Activision Blizzard CEO Bobby Kotick has weighed in on the California videogame law headed to the Supreme Court, calling it a waste of taxpayers’ money that’s “beyond absurd.”
Remember how confused we all felt when Electronic Arts, the videogame industry’s most rapacious evil empire, suddenly became one of the good guys? Get ready to feel it again, because the big boss at Activision has waded into the First Amendment fray and he’s on our side.
“Our First Amendment has survived intact for 219 years amid far greater technological, historical and social challenges,” Kotick said. “The argument that videogames present some kind of new ominous threat that requires a wholesale reassessment of one of our nation’s most treasured freedoms and to take that freedom away indiscriminately from an entire group of our population based on nothing but age is beyond absurd. These are the same attacks Americans have witnessed against every previous emerging entertainment medium and genre including books, comics, rock ‘roll, movies, TV and the Internet. In each case, freedom prevailed.”
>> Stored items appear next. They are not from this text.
(** * RuntimeEffectContents::Render

    A shallow embedding of [impeller/entity/contents/runtime_effect_contents.cc]
    and the properties of its render path: shader resolution with dirty
    invalidation, pipeline lookup, the fragment-uniform binding loop and the
    submission of the command with its optional clip-restore draw.

    The C++ method mutates objects it reaches through references and shared
    pointers (the shader library, the pipeline library, the runtime stage, the
    render pass).  Here these objects are the fields of one [World] record that
    is threaded through a small state monad; [return] statements in the middle
    of the method and undefined behaviour are two further ways a computation
    can stop. *)

From stdpp Require Import base numbers option list strings countable gmap.

Local Open Scope string_scope.
Local Open Scope N_scope.

(** ** Machine integers *)

(** [size_t] on the 64-bit targets of the engine. *)
Definition size_t_modulus : N := 2 ^ 64.

Definition size_t_wrap (n : N) : N := n mod size_t_modulus.

Definition size_t_mul (a b : N) : N := size_t_wrap (a * b).

(** [i++] on a [size_t]. *)
Definition size_t_incr (i : N) : N := size_t_wrap (i + 1).

(** [sizeof(float)] *)
Definition sizeof_float : N := 4.

(** ** Data model

    The types below whose headers are not among the sources carry the fields
    and the enumerators that [Render] reads, writes or names. *)

(** Modelled from the spec: [ShaderStage], whose header is not among the
    sources; a stage is the vertex or fragment shader role within a
    pipeline. *)
Inductive ShaderStage := kVertex | kFragment.

#[global] Instance ShaderStage_eq_dec : EqDecision ShaderStage.
Proof. solve_decision. Defined.

#[global] Instance ShaderStage_countable : Countable ShaderStage.
Proof.
  refine (inj_countable'
            (λ s, match s with kVertex => false | kFragment => true end)
            (λ b : bool, if b then kFragment else kVertex) _).
  intros []; reflexivity.
Defined.

(** The kinds of [RuntimeUniformDescription::type], as the [switch] of
    [Render] enumerates them. *)
Inductive RuntimeUniformType :=
  | kSampledImage
  | kFloat
  | kBoolean
  | kSignedByte
  | kUnsignedByte
  | kSignedShort
  | kUnsignedShort
  | kSignedInt
  | kUnsignedInt
  | kSignedInt64
  | kUnsignedInt64
  | kHalfFloat
  | kDouble.

#[global] Instance RuntimeUniformType_eq_dec : EqDecision RuntimeUniformType.
Proof. solve_decision. Defined.

(** Modelled from the spec: [RuntimeUniformDescription], whose header is not
    among the sources; a uniform descriptor is [{name, kind, bit_width,
    location}] and has a size in bytes, [entry.sizeInBytes], which is the
    value of [uniform.GetSize()]. *)
Record RuntimeUniformDescription := {
  name : string;
  location : N;
  type : RuntimeUniformType;
  bit_width : N;
  size_in_bytes : N;
}.

Definition GetSize (uniform : RuntimeUniformDescription) : N :=
  size_in_bytes uniform.

(** Opaque handles of backend objects. *)
Definition Texture := N.
Definition Sampler := N.
Definition SamplerDescriptor := N.
Definition VertexBuffer := N.
Definition CodeMapping := list Byte.byte.

(** The object representation of a 4x4 [Matrix]. *)
Definition Matrix := list Byte.byte.

Record TextureInput := {
  sampler_descriptor : SamplerDescriptor;
  texture : Texture;
}.

(** Modelled from the spec: an opaque backend object representing one compiled
    entry point in one stage; [function_handle] tells two compilations of the
    same entry point apart. *)
Record ShaderFunction := {
  function_name : string;
  function_stage : ShaderStage;
  function_handle : N;
}.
“Instead of tampering with the nation’s Constitution and wasting taxpayers’ money on setting forth unenforceable regulations during budgetary crisis, California could and should have adopted any number of measures and campaigns designed to ensure even higher rates of parental understanding of, and reliance on, the industry regulation system,” he said.
“Some proponents say they want to act on behalf of parents when all this law will do is swap a self-regulatory program the federal government itself has shown is extremely successful with a taxpayer-funded bureaucracy the state can’t afford and attempt to enforce rules that are vague and impossible to comprehend,” added George Rose, Executive Vice President and Chief Public Policy Officer of Activision Blizzard. “At a time when our schools are out of money, child care centers are closing and health clinics are unfunded, how is that exercise of common sense?”
Activision has filed an independent amicus brief with the Supreme Court in opposition of California’s proposed law, joining a coalition of opponents that includes the U.S. Chamber of Commerce, the American Civil Liberties Union, the Freedom to Read Foundation, the Writers Guild of America and many other groups. “The sheer breadth of support exhibited by public interest organizations, civic and media groups, legislative leaders, academia and interested parties demonstrate both the importance videogames have assumed in the hearts and minds of our nation and the sacredness of certain basic tenets of our Constitution,” Kotick said. “We will never give up the fight for the freedom of expression our industry deserves.”
You go, Bobby! The Supreme Court is scheduled to hear arguments in Schwarzenegger v. EMA on November 2.